The rights provided by copyright are categorised into two main types – moral rights and economic rights.

Simply put, moral rights are non-material rights which protect the creator’s connection with his/her work, such as a poet’s right to be named as the writer of his/her poem. Since the moral rights are personal, it can only solely belong to the creator. For example, is it possible to ask a painter like Peter Watts to paint a tranquil painting such as the Blue Tree, then ask him to sign it with another painter’s name? No. This is not legally possible, no matter how much we are happy to spend.

Economic rights, on the other hand, allow the owner to profit from the work. For example, printing copies of a poetry book, then distributing them to local libraries for sale is one way to make use of the economic rights. This would be the main focus of the question on ownership, as these rights determine who owns the work and can profit from it.

This question would come into play in two situations – firstly, when the work is created under commission; and secondly, when the work is created by an employee for his/her employer. Here, the changes to the CA have an impact.

Changes to the Copyright Act

1. Ownership of the work

Under the new CA (2021) – The creator is the owner of his/her work by default. The only exception would be when it is an employee-created work, where the default owner would be the employer.

Previously, under the old CA (1987) – The owner of a copyright would be the creator, with two exceptions:

  • When the work was created under commission, including works such as photographs, portraits, engravings, sound recordings, and films; and
  • When the work was employee-created work.

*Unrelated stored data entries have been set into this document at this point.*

(** C8. Of any text, a conversion between UTF-8, UTF-16 and UTF-32 makes valid
    text, and reads nothing outside it: the text of the scalar values that the
    pieces of the source encode, in order, with one U+FFFD for each piece that
    is not valid, which is one in which no scalar value is encoded from any
    place ([pieces]). It reports success exactly for valid text, with no
    overlong form, surrogate or number above U+10FFFF; then the scalar values
    are those of the text, so converting back gives the text. (For less than
    2^31 - 5 units, which is what an [int32] can index.) *)
Theorem conversions_are_exact from to src :
  Forall (unit_of from) src -> zlen src <= 2147483642 ->
  exists cps ok, convert from to src = Some (ok, text to cps) /\ Forall scalar cps /\
    pieces (enc_of from) src cps ok /\
    (ok = true <-> exists cps', Forall scalar cps' /\ src = text from cps') /\
    (ok = true -> src = text from cps /\
       (zlen (text to cps) <= 2147483642 -> convert to from (text to cps) = Some (true, src))).
Proof.
  intros Hs Hbig. destruct (convert_spec (enc := enc_of from) (enc' := enc_of to) (read := reader_of from) (write := writer_of to)
    src Hs Hbig) as (cps & ok & E & Hp & Hok & Hvalid).
  pose proof (pieces_scalars _ _ _ Hp) as Hcps.
  exists cps, ok. split; [exact E|]. split; [done|]. split; [done|].
  split; [split; [eauto|intros (cps' & Hc' & E'); by destruct (Hvalid cps' Hc' E')]|].
  intros Hk. specialize (Hok Hk). split; [exact Hok|]. intros Hlen.
  destruct (convert_spec (enc := enc_of to) (enc' := enc_of from) (read := reader_of to) (write := writer_of from)
    (text to cps) (text_units to cps Hcps) Hlen) as (cps2 & ok2 & E2 & Hcps2 & Hok2 & Hvalid2).
  destruct (Hvalid2 cps Hcps eq_refl) as [-> Heq]. unfold convert. rewrite E2, Heq, Hok. done.
Qed.

(** The euro sign and a clef, in UTF-8 and in UTF-16. *)
Lemma conversions_are_exact_witness :
  exists cps, convert UTF8 UTF16 [226; 130; 172; 240; 157; 132; 158] = Some (true, text UTF16 cps) /\
    text UTF16 cps = [8364; 55348; 56606] /\ convert UTF8 UTF16 [192; 128] = Some (false, [65533]) /\
    convert UTF16 UTF8 (text UTF16 cps) = Some (true, [226; 130; 172; 240; 157; 132; 158]).
Proof.
  destruct (conversions_are_exact UTF8 UTF16 [226; 130; 172; 240; 157; 132; 158]) as (cps & ok & E & Hcps & _ & Hiff & Hback).
  { repeat constructor; lia. }
  { unfold zlen. cbn. lia. }
  assert (Hk : ok = true).
  { apply Hiff. exists [8364; 119070]. split; [repeat constructor; unfold scalar; lia|reflexivity]. }
  destruct (Hback Hk) as [_ Hb]. exists cps. rewrite Hk in E. split; [exact E|].
  assert (Et : text UTF16 cps = [8364; 55348; 56606]) 
    by (assert (Ec : convert UTF8 UTF16 [226; 130; 172; 240; 157; 132; 158] = Some (true, [8364; 55348; 56606])) by (vm_compute; reflexivity);
        rewrite Ec in E; injection E as E; symmetry; exact E).
  split; [exact Et|]. split; [vm_compute; reflexivity|]. apply Hb. rewrite Et. unfold zlen. cbn. lia.
Defined.

(** ** The test for UTF-8 *)
Definition character (c : Z) : Prop := scalar c /\ IsValidCharacter c = true.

This change allows creators to now profit more from their works. For example, commercial photographers commissioned for photoshoots can now include their photographs in their portfolios and even profit from the sale of their photographs.

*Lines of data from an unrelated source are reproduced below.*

(** [memory] is what lies from [start_pos_] on. *)
(* src: base/json/json_parser.h 226-254! JSONParser *)
Record JSONParser := mkJSONParser {
  options_ : Z;
  memory : list Z;
  pos_ : Z;
  end_pos_ : Z;
  index_ : Z;
  stack_depth_ : Z;
  line_number_ : Z;
  index_last_line_ : Z;
  error_code_ : JsonParseError;
  error_line_ : Z;
  error_column_ : Z
}.

#[export] Instance eta_JSONParser : Eta JSONParser := fun s =>
  mkJSONParser (options_ s) (memory s) (pos_ s) (end_pos_ s) (index_ s) (stack_depth_ s) (line_number_ s)
    (index_last_line_ s) (error_code_ s) (error_line_ s) (error_column_ s).

(* src: base/json/json_parser.cc 187-199! JSONParser *)
Definition new_JSONParser (options : Z) : JSONParser :=
  mkJSONParser options [] 0 0 0 0 0 0 JSON_NO_ERROR 0 0.

(** ** Code of the parser *)
Definition M (A : Type) : Type := JSONParser -> res (A * JSONParser).

#[export] Instance M_ret : MRet M := fun A a s => Ok (a, s).
#[export] Instance M_bind : MBind M := fun A B f m s =>
  match m s with Ok (a, s') => f a s' | Failed => Failed | NoFuel => NoFuel end.

Definition get_state : M JSONParser := fun s => Ok (s, s).
Definition modify (f : JSONParser -> JSONParser) : M unit := fun s => Ok (tt, f s).
Definition lift {A} (r : res A) : M A := fun s => a ← r; Ok (a, s).

(** The byte at a position, and the one at [pos_]. *)
Definition byte_at (p : Z) : M Z := fun s => lift (checked (get (memory s) p)) s.
Definition here : M Z := s ← get_state; byte_at (pos_ s).

(** The bytes of a piece of the input. *)
Definition bytes_of (p n : Z) : M (list Z) := fun s => lift (checked (as_string (memory s) (mkStringPiece p n))) s.

(** One more than the bytes that are left, for loops over them. *)
Definition bytes_left (s : JSONParser) : nat := S (Z.to_nat (end_pos_ s - pos_ s)).

Section JSONParser.
Context `{Build} {double : Type} `{Doubles double}.

Definition check_ (b : bool) : M unit := lift (check b).

(* src: base/json/json_parser.cc 339-341! CanConsume *)
Definition CanConsume (n : Z) : M bool := s ← get_state; mret (pos_ s + n <=? end_pos_ s).

(* src: base/json/json_parser.cc 343-348! NextChar *)
Definition NextChar : M unit :=
  can ← CanConsume 1;
  check_ can ;;
  modify (fun s => s <| index_ := index_ s ⊕ 1 |> <| pos_ := pos_ s + 1 |>).

(* src: base/json/json_parser.cc 350-354! NextNChars *)
Definition NextNChars (n : Z) : M unit :=
  can ← CanConsume n;
  check_ can ;;
  modify (fun s => s <| index_ := index_ s ⊕ n |> <| pos_ := pos_ s + n |>).

(** [*NextChar()] *)
Definition next_byte : M Z := NextChar ;; here.

(* src: base/json/json_parser.cc 947-952! ReportError *)
Definition ReportError (code : JsonParseError) (column_adjust : Z) : M unit :=
  modify (fun s => s <| error_code_ := code |> <| error_line_ := line_number_ s |>
    <| error_column_ := index_ s ⊖ index_last_line_ s ⊕ column_adjust |>).

(** An error is reported, and the caller gets nothing. *)
Definition fail {A} (code : JsonParseError) (column_adjust : Z) : M (option A) :=
  ReportError code column_adjust ;; mret None.

(** ** White space and comments *)

(* src: base/json/json_parser.cc 428-434! EatComment *)
Fixpoint line_comment (fuel : nat) : M bool :=
  match fuel with
  | O => fun _ => NoFuel
  | S fuel =>
      can ← CanConsume 1;
      if negb can then mret false else
      next_char ← next_byte;
      if (next_char =? 10) || (next_char =? 13) then mret true else line_comment fuel
  end.

(* src: base/json/json_parser.cc 435-448! EatComment *)
Fixpoint block_comment (fuel : nat) (previous_char : Z) : M bool :=
  match fuel with
  | O => fun _ => NoFuel
  | S fuel =>
      can ← CanConsume 1;
      if negb can then mret false else
      next_char ← next_byte;
      if (previous_char =? "*"%ch) && (next_char =? "/"%ch) then NextChar ;; mret true
      else block_comment fuel next_char
  end.

(* src: base/json/json_parser.cc 423-454! EatComment *)
Definition EatComment : M bool :=
  c ← here;
  can ← CanConsume 1;
  if negb (c =? "/"%ch) || negb can then mret false else
  next_char ← next_byte;
  s ← get_state;
  if next_char =? "/"%ch then line_comment (bytes_left s)
  else if next_char =? "*"%ch then block_comment (bytes_left s) 0
  else mret false.

(** The case of the end of a line. *)
(* src: base/json/json_parser.cc 402-407! EatWhitespaceAndComments *)
Definition end_of_line (c : Z) : M unit :=
  modify (fun s => s <| index_last_line_ := index_ s |>) ;;
  s ← get_state;
  crlf ← (if (c =? 10) && (0 <? pos_ s) then previous ← byte_at (pos_ s - 1); mret (previous =? 13) else mret false);
  if negb crlf then modify (fun s => s <| line_number_ := line_number_ s ⊕ 1 |>) else mret tt.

2. Reversal of default positions

Yet, the default positions from the new CA can be reversed if necessary. Meaning, parties can agree in writing to reverse the default position, such that the client who commissioned the work owns the copyright.

For example, if you are a commercial photographer hired to take photographs of a fashion line, you can negotiate with your client. This would include the details about which uses of the copyright you are willing to sell or licence, and which you want to keep for yourself, such as keeping the right to use the photos in your portfolio.

Other laws would continue to apply, such as personal data protection, defamation, and criminal laws. In particular, the Personal Data Protection Act gives individuals control over their personal data and how it can be used by others. This means that even if a photographer owns the copyright to the photographs, he/she must still obtain consent from all individuals featured in them before using those photographs. Creators such as photographers cannot require their clients to provide consent beyond what is reasonable to provide their services. Furthermore, individuals can withdraw consent which was given earlier.

What does this mean for creators?

In conclusion, the new change in the CA is a recognition of the creators’ efforts in creating their works, and now allows them much more ease in the protection of their rights.

Creators will surely find the benefits of this change when negotiating with their clients as they now have more authority over the work’s ownership.

Consult an Intellectual Property lawyer if unsure of your rights under the CA or for assistance in negotiations with potential clients.